Ксендз свернул вправо, к кладбищу, которое находилось по эту сторону деревни, у обсаженной тополями дороги.
А люди молча провожали глазами его высокую, сухощавую, немного сгорбленную фигуру. И только когда он, войдя за низкую каменную ограду, шел уже между могилами к часовне, стоявшей среди желтеющих берез и багряных кленов, языки развязались.
– Лучше его на всем свете не сыщешь, – сказала одна из женщин.
– Еще бы! А ведь его хотели в город взять… Если бы отец и войт не поехали просить епископа, не видать бы нам его!.. Ну, копайте, люди, копайте! До вечера недалеко, а картошки еще совсем мало, – говорила Ганна, высыпая свою корзину на груду картофеля, желтевшую на разрытой земле.
Все усердно принялись за работу и работали молча, слышались только удары мотыг о твердую землю да иногда сухой звон железа о камень. Время от времени то тот, то другой разгибал натруженную спину и, тяжело дыша, смотрел бездумно на ходившего впереди сеятеля, а затем опять принимался копать, вытаскивал из серой земли желтые картофелины и кидал их в стоявшую перед ним корзину.
Здесь работало человек десять – пятнадцать, все больше старухи и коморники, [2]2
Коморник – безземельный крестьянин, обрабатывающий чужие поля.

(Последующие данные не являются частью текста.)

(* ===== verification/ListenerSafety.v ===== *)
(** What the controller's listener for workers keeps: serving a request is a sequence of
    store requests, and the body of a request is only looked at when the store has
    authorised its head. *)
From Stdlib Require Import ZArith NArith Lia String.
From stdpp Require Import base option list numbers sets gmap relations.
From S2P Require Import Prelude Text Crates Protocol PortablePath Snapshot RunState JobSpec CanonicalJson NodeState WorkerReports WorkerRun Cleanup Onboarding ControllerDb FleetNodes Leases NodeWrites Uploads RunControl Pairings ControllerCalls WorkerEnv WorkerClient WorkerNode WorkerSafety WorkerApi.
Open Scope rust_scope.

Section listener.
Context `{UuidCrate, ChronoCrate, SerdeJsonCrate, !StoreSerde, DigestCrate, !ApiCrates}.

(** ** Executions

    A program runs in a controller that serves other requests between its calls. *)
Fixpoint executes {A} (p : prog A) (c : Controller) (a : A) (c' : Controller) : Prop :=
  match p with
  | Done a0 => a = a0 ∧ rtc calls c c'
  | Ask r k => ∃ c1 env, rtc calls c c1 ∧ executes (k (run env (handle r) c1).2) (run env (handle r) c1).1 a c'
  end.
Lemma executes_calls {A} (p : prog A) c a c' : executes p c a c' → rtc calls c c'.
Proof.
  revert c. induction p as [a0|B r k IH]; intros c; cbn [executes]; [by intros [_ ?]|].
  intros (c1 & env & Hc & He). etrans; [exact Hc|]. eapply rtc_l; [|by eapply IH]. by exists env, B, r.
Qed.
(** Every program ends, whatever the store answers: it has no loops. *)
Lemma executes_total {A} (p : prog A) c (env : Env) : ∃ a c', executes p c a c'.
Proof.
  revert c. induction p as [a|B r k IH]; intros c; [by exists a, c|].
  destruct (IH (run env (handle r) c).2 (run env (handle r) c).1) as (a & c' & He). by exists a, c', c, env.
Qed.
Lemma executes_wait {A} (p : prog A) c c1 a c' : rtc calls c c1 → executes p c1 a c' → executes p c a c'.
Proof.
  destruct p as [a0|B r k]; cbn [executes]; [intros Hc [-> He]; split; [done|by etrans]|].
  intros Hc (c2 & env & Hc2 & He). exists c2, env. split; [by etrans|done].
Qed.
Lemma executes_bind {A B} (m : prog A) (k : A → prog B) c b c' :
  executes (m ≫= k) c b c' ↔ ∃ a c1, executes m c a c1 ∧ executes (k a) c1 b c'.
Proof.
  revert c. induction m as [a|X r next IH]; intros c; [split|].
  - intros He. exists a, c. by repeat split.
  - intros (a' & c1 & [-> Hc] & He). by eapply executes_wait.
  - change ((Ask r next : prog A) ≫= k) with (Ask r (λ x, next x ≫= k)). cbn [executes]. split.
    + intros (c1 & env & Hc & (a & c2 & Hm & Hk)%IH). exists a, c2. eauto 10.
    + intros (a & c2 & (c1 & env & Hc & Hm) & Hk). exists c1, env. split; [done|]. apply IH. eauto.
Qed.
Lemma executes_attempt {E A B} (m : prog (result E A)) (k : A → prog (result E B)) c r c' :
  executes (attempt m k) c r c' ↔
  ∃ a c1, executes m c a c1 ∧ match a with Ok a => executes (k a) c1 r c' | Err e => r = Err e ∧ rtc calls c1 c' end.
Proof. unfold attempt. rewrite executes_bind. split; intros ([a|e] & c1 & ? & ?); [by exists (Ok a), c1|by exists (Err e), c1|by exists (Ok a), c1|by exists (Err e), c1]. Qed.
Lemma executes_store {A} (r : Request A) c a c' :
  executes (store_call r) c a c' ↔
  ∃ c1 env, rtc calls c c1 ∧ a = map_err from_store (run env (handle r) c1).2 ∧ rtc calls (run env (handle r) c1).1 c'.
Proof. done. Qed.

Lemma executes_checked {E A B} (x : result E A) (k : A → prog (result E B)) c r c' :
  executes (checked x k) c r c' → (∃ e, x = Err e ∧ r = Err e) ∨ ∃ a, x = Ok a ∧ executes (k a) c r c'.
Proof. destruct x as [a|e]; [intros He; right; by exists a|intros [-> _]; left; by exists e]. Qed.

(** ** Authorisation *)

(** The store requests that authorise a head. *)
Definition authorises (h : Head) {A} (r : Request A) : Prop :=
  match r with
  | PreauthorizePairing code => authorization_secret PAIR_AUTH_SCHEME h = Ok code
  | PreauthorizePairingAck credential | AuthenticateWorker credential =>
      authorization_secret WORKER_AUTH_SCHEME h = Ok credential
  | PreauthorizeRunRoute credential run_credential _ _ => run_secrets h = Ok (credential, run_credential)
  | _ => False
  end.
Definition authorised (h : Head) (c c' : Controller) : Prop :=
  ∃ A (r : Request A) c1 env, authorises h r ∧ rtc calls c c1 ∧ is_ok (run env (handle r) c1).2 = true ∧
    rtc calls (run env (handle r) c1).1 c'.
Lemma store_authorises {A} (r : Request A) h c a c' :
  authorises h r → executes (store_call r) c a c' → (∃ e, a = Err e) ∨ authorised h c c'.
Proof.
  intros Hr (c1 & env & Hc & -> & Hc')%executes_store.
  destruct (run env (handle r) c1) as [c2 [x|e]] eqn:E; [right|left; by eexists].
  exists A, r, c1, env. rewrite E. by split_and!.
Qed.
Lemma preauthorize_executes h m c a c' :
  preauthorize_before_body h = Some m → executes m c a c' → (∃ e, a = Err e) ∨ authorised h c c'.
Proof.
  unfold preauthorize_before_body. intros Hm He.
  destruct (hd_path h == _); [injection Hm as <-; apply executes_checked in He as [(? & _ & ->)|(secret & Hs & He)]; [left; by eexists|]|].
  { eapply store_authorises; [|exact He]; exact Hs. }
  destruct (hd_path h == _); [injection Hm as <-; apply executes_checked in He as [(? & _ & ->)|(secret & Hs & He)]; [left; by eexists|]|].
  { eapply store_authorises; [|exact He]; exact Hs. }
  destruct (_ || _).
  - injection Hm as <-. apply executes_checked in He as [(? & _ & ->)|(secret & Hs & He)]; [left; by eexists|].
    destruct He as (c1 & env & Hc & He). destruct (run env _ c1) as [c2 [x|e]] eqn:E; destruct He as [-> Hc'];
      [right|by left; eexists]. exists Uuid, (AuthenticateWorker secret), c1, env. rewrite E. by split_and!.
  - destruct (run_route (hd_path h)) as [[run_id allow]|]; [|done]. injection Hm as <-.
    apply executes_checked in He as [(? & _ & ->)|([worker run'] & Hs & He)]; [left; by eexists|]. eapply store_authorises; [|exact He]; exact Hs.
Qed.

(** ** Paths *)

(** No segment of the path is encoded. *)
Definition plain_path (path : rstr) : Prop := ∀ segment, segment ∈ split SLASH path → percent_decode segment = Some segment.
Lemma listener_segments path rest :
  strip_prefix (lit "/worker/v1/") path = Some rest → ∀ segment, segment ∈ split SLASH rest → segment ∈ split SLASH path.
Proof.
  intros ->%strip_prefix_Some segment Hs. change (split SLASH (lit "/worker/v1/" ++ rest))
    with ([] :: lit "worker" :: lit "v1" :: split SLASH rest). by repeat apply list_elem_of_further.
Qed.
Lemma run_segments path rest run tail :
  strip_prefix (lit "/worker/v1/") path = Some rest → split SLASH rest = lit "runs" :: run :: tail → tail ≠ [] →
  ∃ rest', strip_prefix (lit "/worker/v1/runs/") path = Some rest' ∧ split SLASH rest' = run :: tail.
Proof.
  intros ->%strip_prefix_Some Hs Ht. exists (join SLASH (run :: tail)). split.
  - apply strip_prefix_Some. rewrite <- (join_split SLASH rest), Hs. reflexivity.
  - apply split_join; [done|]. apply Forall_forall. intros s Hin. apply (split_no_sep SLASH rest). rewrite Hs. by right.
Qed.
Lemma unauthorised_run path rest run tail :
  strip_prefix (lit "/worker/v1/") path = Some rest → split SLASH rest = lit "runs" :: run :: tail →
  run_route path = None →
  (∃ operation, tail = [operation] ∧ is_some (run_operation operation) = true) ∨
  (∃ kind last, tail = [kind; last] ∧ (kind = lit "artifacts" ∨ kind = lit "source")) →
  parse_uuid run = None.
Proof.
  intros Hp Hs Hr Htail. assert (tail ≠ []) as Hne by (destruct Htail as [(? & -> & _)|(? & ? & -> & _)]; done).
  destruct (run_segments _ _ _ _ Hp Hs Hne) as (rest' & Hp' & Hs'). unfold run_route in Hr. rewrite Hp' in Hr. cbn [mbind option_bind] in Hr.
  rewrite Hs' in Hr. destruct (parse_uuid run) as [id|]; [|done]. exfalso.
  destruct Htail as [(operation & -> & Ho)|(kind & last & -> & Hk)]; cbn in Hr.
  - unfold run_operation in Ho. repeat case_bool_decide; subst; try discriminate Hr; try discriminate Ho.
  - destruct Hk as [-> | ->]; discriminate Hr.
Qed.
Lemma route_unauthorised app h opened :
  plain_path (hd_path h) → preauthorize_before_body h = None →
  ∃ status, ∀ data, handler app opened h data = answer (rejected status).
Proof.
  intros Hplain Hnone. unfold handler. destruct (route_of (hd_path h)) as [r|] eqn:Hr; [|by exists 404%N].
  destruct (method_allowed r (hd_method h)); [|by exists 405%N]. exists 400%N. intros data.
  unfold route_of in Hr. destruct (strip_prefix _ _) as [rest|] eqn:Hp; [|done]. cbn [mbind option_bind] in Hr.
  pose proof Hp as Hpath. apply strip_prefix_Some in Hpath. pose proof (join_split SLASH rest) as Hrest.
  assert (∀ run tail, split SLASH rest = lit "runs" :: run :: tail → run_route (hd_path h) = None →
    (∃ operation, tail = [operation] ∧ is_some (run_operation operation) = true) ∨
    (∃ kind last, tail = [kind; last] ∧ (kind = lit "artifacts" ∨ kind = lit "source")) → captured run = None) as Hcap.
  { intros run tail Hs Hrun Htail. unfold captured.
    rewrite (Hplain run) by (eapply listener_segments; [exact Hp|rewrite Hs; right; left]).
    cbn. by eapply unauthorised_run. }
  assert (run_route (hd_path h) = None) as Hrun.
  { unfold preauthorize_before_body in Hnone. destruct (hd_path h == _); [done|]. destruct (hd_path h == _); [done|].
    destruct (_ || _); [done|]. by destruct (run_route _) as [[]|]. }
  assert (∀ l, join SLASH l = rest → hd_path h = lit "/worker/v1/" ++ join SLASH l) as Hjoin by by intros l ->.
  destruct (split SLASH rest) as [|a [|b [|e [|f [|]]]]] eqn:Hs; try discriminate Hr; specialize (Hjoin _ Hrest).
  - exfalso. unfold preauthorize_before_body in Hnone.
    case_bool_decide; [subst a|case_bool_decide; [subst a|case_bool_decide; [subst a|discriminate Hr]]];
      rewrite Hjoin in Hnone; vm_compute in Hnone; discriminate Hnone.
  - exfalso. case_bool_decide; [subst a|discriminate Hr]. case_bool_decide; [subst b|discriminate Hr].
    unfold preauthorize_before_body in Hnone. rewrite Hjoin in Hnone. vm_compute in Hnone. discriminate Hnone.
  - case_bool_decide; [subst a|discriminate Hr]. destruct (negb (is_empty b)); [|discriminate Hr].
    destruct (run_operation e) as [operation|] eqn:Ho; [|discriminate Hr]. injection Hr as <-.
    unfold dispatch. rewrite (Hcap b [e] eq_refl Hrun); [done|]. left. exists e. by rewrite Ho.
  - case_bool_decide; [subst a|discriminate Hr]. destruct (negb (is_empty b)); [|discriminate Hr].
    destruct (negb (is_empty f)); [|discriminate Hr]. cbn [andb] in Hr.
    case_bool_decide; [subst e; injection Hr as <-|case_bool_decide; [subst e; injection Hr as <-|discriminate Hr]];
      unfold dispatch; rewrite (Hcap b [_; f] eq_refl Hrun); try done; right; eexists _, _; eauto.
Qed.

(** C12. The body of a request is only looked at when the store has authorised its head: if no
    segment of the path is encoded, then serving the request is a sequence of store requests,
    and either the store accepted one that authorises the head with a secret in it, or every
    other body is answered in the same way. *)
Theorem body_needs_authorization app opened h data c response c' (Hplain : plain_path (hd_path h))
    (Hserved : executes (serve app opened h data) c response c') :
  rtc calls c c' ∧ (authorised h c c' ∨ ∀ data', executes (serve app opened h data') c response c').
Proof.
  split; [by eapply executes_calls|]. unfold serve in *. destruct (is_some (header ORIGIN h)); [by right|].
  apply executes_bind in Hserved as (r & c1 & Hr & [-> Hc1]).
  destruct (preauthorize_before_body h) as [m|] eqn:Hm.
  - apply executes_attempt in Hr as (a & c2 & Ha & Hk).
    assert ((∃ e, a = Err e) ∨ authorised h c c2) as [[e ->]|Hauth] by by eapply preauthorize_executes.
    + right. intros data'. apply executes_bind. destruct Hk as [-> Hc2]. exists (Err e), c1. split; [|by split].
      apply executes_attempt. by exists (Err e), c2.
    + left. destruct Hauth as (A & q & c3 & env & ? & ? & ? & ?). exists A, q, c3, env. split_and!; try done.
      etrans; [done|]. etrans; [|exact Hc1]. destruct a; [by eapply executes_calls|by destruct Hk].
  - right. intros data'. destruct (route_unauthorised app h opened Hplain Hm) as [status Hstatus].
    rewrite Hstatus in Hr |- *. apply executes_bind. exists r, c1. by split.
Qed.

(** A path with an encoded identifier: its captures are decoded before they are parsed,
    [run_route] parses them as they are.  Such a request passes without a credential: a
    body over the limit is answered as such, and one within it reaches the handler, which
    then reads its credentials. *)
Lemma encoded_route h run operation o :
  hd_path h = lit "/worker/v1/runs/" ++ run ++ [SLASH] ++ operation → run_operation operation = Some o →
  SLASH ∉ run → run ≠ [] → parse_uuid run = None →
  route_of (hd_path h) = Some (Route.Run o run) ∧ preauthorize_before_body h = None.
Proof.
  intros Hpath Ho Hsep Hrun Hparse.
  assert (split SLASH (run ++ [SLASH] ++ operation) = [run; operation]) as Hsplit.
  { change (run ++ [SLASH] ++ operation) with (join SLASH [run; operation]). apply split_join; [done|].
    repeat constructor; [done|]. clear Hpath. unfold run_operation in Ho.
    repeat case_bool_decide; subst; try discriminate Ho; by vm_compute; set_solver. }
  split.
  - unfold route_of. rewrite Hpath.
    change (strip_prefix _ _) with (Some (lit "runs" ++ [SLASH] ++ run ++ [SLASH] ++ operation)). cbn [mbind option_bind].
    change (split SLASH _) with (lit "runs" :: split SLASH (run ++ [SLASH] ++ operation)). rewrite Hsplit.
    destruct run; [done|]. cbn. by rewrite Ho.
  - unfold preauthorize_before_body. rewrite Hpath.
    rewrite !(bool_decide_eq_false_2 (_ = _)) by discriminate. cbn [orb].
    unfold run_route. change (strip_prefix _ _) with (Some (run ++ [SLASH] ++ operation)). cbn [mbind option_bind].
    by rewrite Hsplit, Hparse.
Qed.
Theorem encoded_path_passes app opened h data c run operation o :
  hd_path h = lit "/worker/v1/runs/" ++ run ++ [SLASH] ++ operation → run_operation operation = Some o →
  SLASH ∉ run → run ≠ [] → parse_uuid run = None → is_some (captured run) = true →
  hd_method h = Method.Post → header ORIGIN h = None →
  (body_limit (Route.Run o run) <? byte_count data)%N = true →
  executes (serve app opened h data) c (rejected 413) c.
Proof.
  intros Hpath Ho Hsep Hrun Hparse Hcap Hmethod Horigin Hlimit.
  destruct (encoded_route h run operation o) as [Hroute Hpre]; [done..|].
  unfold serve. rewrite Horigin, Hpre. unfold handler. rewrite Hroute, Hmethod. cbn [is_some].
  unfold dispatch. destruct (captured run) as [id|]; [|done]. cbn [method_allowed]. rewrite Hlimit. by split.
Qed.
End listener.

[Закрыть]а за спинами работавших белели подвешенные на скрещенных жердях холщовые люльки, в которых лежали дети.
– Значит, старуха пошла-таки по миру, – начала Ягустинка.
– Кто? – спросила, поднимаясь, Ганна.
– Да старая Агата.
– Побираться!
– Ясное дело, не на сладкое житье, а за милостыней.
Потрудилась на родню-то, работала без малого целый год, а теперь отпустили ее на вольную жизнь!
– А весною вернется и натащит им всякой всячины – и сахару, и чаю, да и денег принесет. И начнут они ее ублажать, спать положат на кровати, под периной, и работать не дадут, – чтобы отдохнула значит… и тетенькой будут звать, пока все, до последнего гроша у нее не вытянут. А осень придет – так для нее места ни в сенях, ни в хлеву не найдется. Сукины дети, стервы окаянные! – крикнула Ягустинка в таком гневе, что даже лицо у нее потемнело.
– Бедняку, уж известно, всегда ветер в лицо, – вставил один из коморников, старый мужик, тощий и криворотый.
– Копайте, люди, копайте! – подгоняла их Ганка, недовольная этими разговорами.
Но Ягустинка не могла долго молчать. Она посмотрела на стоявшего неподалеку мужика и сказала:
– Пачеси уже старые, волосы у них здорово повылезли!
– А все еще не женаты, – заметила другая женщина.
– И ведь столько девок у нас либо в перестарках сидят, либо уходят в город места искать!
– Вот то-то и есть! А у Пачесей земли целых полвлуки [3]3
Влука – 16 1/2 га
[Закрыть]да еще луг за мельницей.
– Ну да разве мать им позволит жениться!
– Кто же тогда будет ей коров доить, стирать, за всем хозяйством смотреть да за свиньями ходить?
– Они все делают за мать и Ягусю. Ягна-то, как помещичья дочка, знай только наряжается да умывается, в зеркальце глядится и косы заплетает.
– А сама так и смотрит, кого бы к себе в постель пустить! – опять с злобной усмешкой вставила Ягустинка.
– Юзек Банахов к ней сватов засылал – не пошла.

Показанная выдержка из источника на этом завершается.